Scritta molti anni prima, nel 1968, in risposta alle purghe antisemite del regime comunista, e uscita tre anni dopo, Messa per la città di Arras ci riporta invece al Medioevo, per l’esattezza al 1461, quando caccia alle streghe e antisemitismo, provocati e incrementati da un’epidemia e dalla fame, finiscono per combinarsi e dar vita alla ricerca a tutti i costi di un capro espiatorio, sfociando in una condivisa barbarie.

Ma anche di altri testi di Szczypiorski, purtroppo finora non tradotti, bisognerebbe dar conto. Una storia d’amore adolescenziale nella Polonia che sta per essere invasa dai tedeschi è al centro di Afferrare l’ombra, romanzo del 1994 la cui componente autobiografica, nella descrizione del protagonista Krzysztof, è ancora una volta piuttosto evidente. Gli anni della seconda guerra mondiale sono descritti da Szczypiorski nell’ultimo romanzo, Giocare con il fuoco, uscito nel 1999. Con il precedente Autoritratto con signora, del 1993, eravamo invece ritornati quasi ai nostri giorni, alla Polonia post-comunista, con una trama ancora una volta incentrata su amore e politica e un ritmo più allucinato e serrato del solito.

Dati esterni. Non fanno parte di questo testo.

(** * Competency hybrid search engine: provider mappers, indexing strategies,
      filter translation and the entity service.

    Shallow embedding of
      - [data_importer/mappers/{esco,rome,forma,forma14}.py]
      - [data_importer/indexing_strategies/field_{combination,duplication}.py]
      - [search_engine/adapters/infrastructure/qdrant/repository.py]
        (filter translation)
      - [search_engine/domain/services/entity_service.py]

    Text is modelled by [string] (8-bit characters).  Case mapping, digits
    and white space follow Python's [str] on the ASCII range; characters
    above 127 are kept as they are and count as neither space nor letter. *)

From Stdlib Require Import List String Ascii Bool Arith Lia ZArith.
From Stdlib Require Import Sorted Permutation DecimalString.
Import ListNotations.
Local Open Scope list_scope.
Local Open Scope string_scope.

(* ================================================================== *)
(** ** Python's [str] operations used by the importer *)
(* ================================================================== *)

Module PyStr.

(** [c.isspace()] for one character: TAB, LF, VT, FF, CR, the four
    separators FS, GS, RS, US and the blank. *)
Definition isspace (c : ascii) : bool :=
  let n := nat_of_ascii c in
  (((9 <=? n) && (n <=? 13)) || ((28 <=? n) && (n <=? 32)))%nat.

Definition isdigit (c : ascii) : bool :=
  let n := nat_of_ascii c in ((48 <=? n) && (n <=? 57))%nat.

Definition upper_char (c : ascii) : ascii :=
  let n := nat_of_ascii c in
  if ((97 <=? n) && (n <=? 122))%nat then ascii_of_nat (n - 32) else c.

Definition lower_char (c : ascii) : ascii :=
  let n := nat_of_ascii c in
  if ((65 <=? n) && (n <=? 90))%nat then ascii_of_nat (n + 32) else c.

Fixpoint lower (s : string) : string :=
  match s with
  | EmptyString => EmptyString
  | String c r => String (lower_char c) (lower r)
  end.

(** [s.capitalize()]: first character upper-cased, the rest lower-cased. *)
Definition capitalize (s : string) : string :=
  match s with
  | EmptyString => EmptyString
  | String c r => String (upper_char c) (lower r)
  end.

(** Truth value of a string: [bool(s)]. *)
Definition truthy (s : string) : bool :=
  match s with EmptyString => false | _ => true end.

Fixpoint lstrip (s : string) : string :=
  match s with
  | EmptyString => EmptyString
  | String c r => if isspace c then lstrip r else s
  end.

Fixpoint rstrip (s : string) : string :=
  match s with
  | EmptyString => EmptyString
  | String c r =>
      match rstrip r with
      | EmptyString => if isspace c then EmptyString else String c EmptyString
      | r' => String c r'
      end
  end.

(** [s.strip()] *)
Definition strip (s : string) : string := rstrip (lstrip s).

(** [s.split()]: the maximal runs of non-space characters. *)
Fixpoint split_ws (s : string) : list string :=
  match s with
  | EmptyString => []
  | String c r =>
      if isspace c then split_ws r
      else match r with
           | EmptyString => [String c EmptyString]
           | String c' _ =>
               if isspace c' then String c EmptyString :: split_ws r
               else match split_ws r with
                    | w :: ws => String c w :: ws
                    | [] => [String c EmptyString]
                    end
           end
  end.

(** [s.split(sep)] for a non-empty [sep]: cut at the leftmost
    occurrences of [sep], scanning left to right.  [skip] counts the
    characters of a separator found earlier that are still to be passed. *)
Fixpoint split_go (sep : string) (skip : nat) (s : string) : list string :=
  match s with
  | EmptyString => [EmptyString]
  | String c r =>
      match skip with
      | S k => split_go sep k r
      | O =>
          if prefix sep s
          then EmptyString :: split_go sep (String.length sep - 1) r
          else match split_go sep 0 r with
               | p :: ps => String c p :: ps
               | [] => [String c EmptyString]
               end
      end
  end.

Definition split (sep s : string) : list string := split_go sep 0 s.

(** [sep.join(l)] *)
Definition join (sep : string) (l : list string) : string :=
  String.concat sep l.

(** [sub in s] *)
Fixpoint contains (sub s : string) : bool :=
  prefix sub s ||
  match s with
  | EmptyString => false
  | String _ r => contains sub r
  end.

(** [s.replace(old, new)] for a non-empty [old]: the pieces between the
    leftmost occurrences of [old], glued with [new]. *)
Definition replace (old new s : string) : string :=
  join new (split old s).

(** [s[n:]] *)
Fixpoint drop (n : nat) (s : string) : string :=
  match n, s with
  | O, _ => s
  | S k, EmptyString => EmptyString
  | S k, String _ r => drop k r
  end.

Szczypiorski considerava la letteratura come una sorta di missione affidata agli scrittori dalla società, missione che ha cercato di compiere senza voli retorici e con una padronanza pressoché assoluta degli strumenti narrativi. Il suo magistero, soprattutto quello degli ultimi anni, sembra ancor più importante da ricordare se si considera che, dopo aver subito l’occupazione nazista e un comunismo dal volto disumano, la Polonia, paese centrale per l’UE, oggi quinto per numero di deputati al Parlamento europeo, sembra avviato già da alcuni anni verso nuove forme di sovranismo e autocrazia. Nella Polonia di oggi non solo si tende infatti a negare qualsiasi coinvolgimento nei crimini della Shoah, e in generale a reprimere qualunque critica rivolta allo Stato, ma si procede anche speditamente verso l’instaurazione di parametri politici che non sono ispirati alla mera conservazione, ma sono semmai reazionari e grettamente totalitari. Contro questo tipo d’involuzione l’unico antidoto, oggi come sempre, non è l’ennesima procedura d’infrazione dell’Unione, benché essa certo non guasti, ma appunto la memoria, che passa attraverso la lettura.